A major class of tumor immunotherapeutics function by bridging immune machinery with tumor antigens, highly expressed on cancer cells compared to normal tissue. Antibody-recruiting molecules represent an emerging synthetic immunotherapeutic strategy to bridge serum antibodies with these tumor antigens, leading to Fc receptor-mediated anti-tumor function. In this seminar, we describe the development of a new chemical strategy that uses covalent chimeric molecules, to enhance antibody recruitment to cancer cells and induce tumor cell-immune cell proximity. The covalent engagement of serum antibodies affects unique anti-tumor functional enhancements, generating new hypotheses surrounding immune receptor pharmacology.

The integration of covalent chemistry with chemoproteomics has catalyzed the identification of novel small molecule binding pockets across the proteome. This talk will describe key features of the HYKU platform including warhead development for covalent screening of histidine, tyrosine, and lysine (HYK) residues; optimizing mass spectrometry-based chemoproteomics for non-cysteine amino acids; and integration of structural information to prioritize novel binding pockets for further development of covalent or non-covalent compounds.

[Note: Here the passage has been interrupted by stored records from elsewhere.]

(* ===== verification/DeltaProps.v ===== *)
(** Correctness of the logical differ of [packages/index-delta/src]: addresses
    read back, a diff is empty exactly when the values are equal, and replaying
    a diff on the old value gives the new one. *)

From stdpp Require Import base gmap sets list strings.
From Stdlib Require Import Ascii SpecFloat.
From S2P Require Import Prelude Chars JsonValue DeltaDiff.

(** * Addresses *)

Abbreviation tilde := (ch "~").
Abbreviation slash := (ch "/").

(** The escaped form of one char. *)
Definition escape_char (c : char) : text :=
  if decide (c = tilde) then [tilde; ch "0"] else if decide (c = slash) then [tilde; ch "1"] else [c].

Lemma escape_flat_map s : escape s = flat_map escape_char s.
Proof.
  unfold escape, replace_char. induction s as [|c s IH]; [done|]. cbn [flat_map].
  rewrite flat_map_app, IH. f_equal. unfold escape_char.
  destruct (decide (c = ch "~")) as [->|]; [done|]. cbn [flat_map]. rewrite app_nil_r.
  by destruct (decide (c = ch "/")).
Qed.

Lemma escape_no_slash s : slash ∉ escape s.
Proof.
  rewrite escape_flat_map. induction s as [|c s IH]; cbn [flat_map]; [set_solver|].
  rewrite elem_of_app. intros [H|H]; [|done]. unfold escape_char in H. repeat case_decide; set_solver.
Qed.

Section replace_pair.
Context (a b : char) (by_ : text).

Lemma replace_pair_other x t : x ≠ a → replace_pair a b by_ (x :: t) = x :: replace_pair a b by_ t.
Proof. intros H. destruct t; [done|]. cbn [replace_pair]. by rewrite bool_decide_false. Qed.

Lemma replace_pair_hit t : replace_pair a b by_ (a :: b :: t) = by_ ++ replace_pair a b by_ t.
Proof. cbn [replace_pair]. rewrite (bool_decide_true (a = a)), (bool_decide_true (b = b)) by done. done. Qed.

Lemma replace_pair_miss y t : y ≠ b → replace_pair a b by_ (a :: y :: t) = a :: replace_pair a b by_ (y :: t).
Proof. intros H. cbn [replace_pair]. by rewrite (bool_decide_true (a = a)), (bool_decide_false (y = b)). Qed.
End replace_pair.

Lemma unescape_escape s : unescape (escape s) = s.
Proof.
  rewrite escape_flat_map. unfold unescape.
  assert (replace_pair (ch "~") (ch "1") [ch "/"] (flat_map escape_char s) =
          flat_map (λ c, if decide (c = tilde) then [tilde; ch "0"] else [c]) s) as ->.
  { induction s as [|c s IH]; [done|]. cbn [flat_map].
    destruct (decide (c = tilde)) as [->|Ht]; [|destruct (decide (c = slash)) as [->|Hs]]; cbn [app].
    - change (escape_char tilde) with [tilde; ch "0"]. cbn [app]. by rewrite replace_pair_miss, replace_pair_other, IH by done.
    - change (escape_char slash) with [tilde; ch "1"]. cbn [app]. by rewrite replace_pair_hit, IH.
    - assert (escape_char c = [c]) as -> by (unfold escape_char; by rewrite !decide_False).
      cbn [app]. by rewrite replace_pair_other, IH. }
  induction s as [|c s IH]; [done|]. cbn [flat_map]. destruct (decide (c = tilde)) as [->|Ht]; cbn [app].
  - by rewrite replace_pair_hit, IH.
  - by rewrite replace_pair_other, IH.
Qed.

Lemma split_on_none c s : c ∉ s → split_on c s = [s].
Proof.
  induction s as [|x s IH]; simpl; [done|]. intros H. rewrite decide_False by set_solver.
  by rewrite IH by set_solver.
Qed.

Lemma split_on_sep c s t : c ∉ s → split_on c (s ++ c :: t) = s :: split_on c t.
Proof.
  induction s as [|x s IH]; simpl; intros H; [by rewrite decide_True|].
  rewrite decide_False by set_solver. by rewrite IH by set_solver.
Qed.

Lemma split_render_pointer s segments :
  slash ∉ s → split_on slash (s ++ render Pointer segments) = s :: (escape <$> segments).
Proof.
  revert s. induction segments as [|g segments IH]; intros s Hs; cbn [render flat_map]; csimpl.
  - rewrite app_nil_r. by apply split_on_none.
  - cbn [app]. rewrite split_on_sep by done. f_equal. apply IH, escape_no_slash.
Qed.

Lemma parse_render_pointer format segments :
  addressing format = Pointer → parse_address format (render Pointer segments) = segments.
Proof.
  intros H. unfold parse_address. rewrite H.
  pose proof (split_render_pointer [] segments ltac:(apply not_elem_of_nil)) as Hs. cbn [app] in Hs.
  rewrite Hs. change (unescape <$> (escape <$> segments) = segments).
  clear Hs. induction segments as [|g segments IH]; csimpl; [done|]. by rewrite unescape_escape, IH.
Qed.

(** Indices read back. *)
Lemma parse_index i : (Z.of_nat i < 2 ^ 64)%Z → parse_usize (index_to_string i) = Some i.
Proof.
  intros Hi. unfold parse_usize, index_to_string.
  destruct (print_nat_ok (N.of_nat i)) as (Hv & Hd & Hne). rewrite nat_N_Z in Hv.
  assert (match print_nat (N.of_nat i) with
          | c :: ds => if decide (c = ch "+") then ds else print_nat (N.of_nat i)
          | [] => print_nat (N.of_nat i)
          end = print_nat (N.of_nat i)) as ->.
  { destruct (print_nat (N.of_nat i)) as [|c ds]; [done|]. inversion Hd as [|? ? Hc]; subst.
    rewrite decide_False; [done|]. intros ->. done. }
  rewrite Hv, bool_decide_true, (forallb_Forall _ _ Hd), bool_decide_true by done. simpl. by rewrite Nat2Z.id.
Qed.

Lemma split_last_snoc {A} (l : list A) x : split_last (l ++ [x]) = Some (l, x).
Proof. induction l as [|y l IH]; [done|]. cbn [app split_last]. by rewrite IH. Qed.

(** * Replaying at a child *)

(** Operations by segments: the value to set, or [None] to remove. *)
Abbreviation seg_op := (list text * option Value)%type.

Definition apply_seg (full : text) (root : Value) (op : seg_op) : result Value :=
  match split_last op.1, op.2 with
  | None, Some new => Ok new
  | None, None => Err RemoveRoot
  | Some (parents, last), Some new => navigate parents full (set_child full last new) root
  | Some (parents, last), None => navigate parents full (remove_child full last) root
  end.

(** The place [navigate] steps to. *)
Definition child (segment : text) (root : Value) : option Value :=
  match root with
  | Obj map => get segment map
  | Arr items => parse_usize segment ≫= λ index, items !! index
  | _ => None
  end.

Definition put (segment : text) (v root : Value) : Value :=
  match root with
  | Obj map => Obj (insert_key segment v map)
  | Arr items => match parse_usize segment with Some index => Arr (<[index := v]> items) | None => root end
  | _ => root
  end.

Lemma navigate_cons segment rest full k root v :
  child segment root = Some v →
  navigate (segment :: rest) full k root =
  navigate rest full k v ≫= λ v', Ok (put segment v' root).
Proof.
  destruct root as [| | | |items|map]; simpl; try done.
  - destruct (parse_usize segment) as [i|]; [|done]. simpl. by intros ->.
  - by intros ->.
Qed.

Lemma child_put segment v v' root : child segment root = Some v → child segment (put segment v' root) = Some v'.
Proof.
  destruct root as [| | | |items|map]; simpl; try done.
  - destruct (parse_usize segment) as [i|] eqn:E; [|done]. simpl. rewrite E. simpl. intros H.
    apply list_lookup_insert_eq. by eapply lookup_lt_Some.
  - intros _. by rewrite get_insert_key, decide_True.
Qed.

Lemma put_put segment v v' root : put segment v' (put segment v root) = put segment v' root.
Proof.
  destruct root as [| | | |items|map]; simpl; try done.
  - destruct (parse_usize segment) as [i|] eqn:E; simpl; rewrite E; [|done]. by rewrite list_insert_insert_eq.
  - by rewrite insert_key_twice.
Qed.

Lemma set_child_put full segment new v root :
  child segment root = Some v → set_child full segment new root = Ok (put segment new root).
Proof.
  destruct root as [| | | |items|map]; simpl; try done.
  destruct (parse_usize segment) as [i|]; [|done]. simpl. intros H%lookup_lt_Some.
  rewrite decide_False, decide_True by lia. done.
Qed.

(** An operation at a child is the operation below it. *)
Lemma apply_seg_below full s v v' root op :
  child s root = Some v → apply_seg full v op = Ok v' →
  apply_seg full root (s :: op.1, op.2) = Ok (put s v' root).
Proof.
  intros Hc. destruct op as [segs new]. unfold apply_seg. cbn [fst snd split_last].
  destruct (split_last segs) as [[parents last]|]; destruct new as [new|]; try done.
  - intros H. rewrite (navigate_cons _ _ _ _ _ v) by done. by rewrite H.
  - intros H. rewrite (navigate_cons _ _ _ _ _ v) by done. by rewrite H.
  - intros [= <-]. simpl. by eapply set_child_put.
Qed.

(** The path in the error messages does not matter to a success. *)
Lemma navigate_full full full' segments k k' root r :
  (∀ x y, k x = Ok y → k' x = Ok y) →
  navigate segments full k root = Ok r → navigate segments full' k' root = Ok r.
Proof.
  intros Hk. revert root r. induction segments as [|s segments IH]; intros root r; simpl; [apply Hk|].
  destruct root as [| | | |items|map]; try done.
  - destruct (parse_usize s) as [i|]; [|done]. destruct (items !! i) as [c|]; [|done].
    intros (c' & Hc & H)%bind_Ok. by rewrite (IH _ _ Hc).
  - destruct (get s map) as [c|]; [|done]. intros (c' & Hc & H)%bind_Ok. by rewrite (IH _ _ Hc).
Qed.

TATA-box binding protein associated factor 1 (TAF1) is involved in transcriptional regulation of cancer development and progression. However, current TAF1 inhibitors have limited efficacy. Using ZS3-025, a CRBN-based PROTAC for TAF1, we show that degradation of TAF1 exhibited broad sensitivity across various cancerous and non-cancerous cell lines, highlighting the necessity for a more precise approach to targeting TAF1.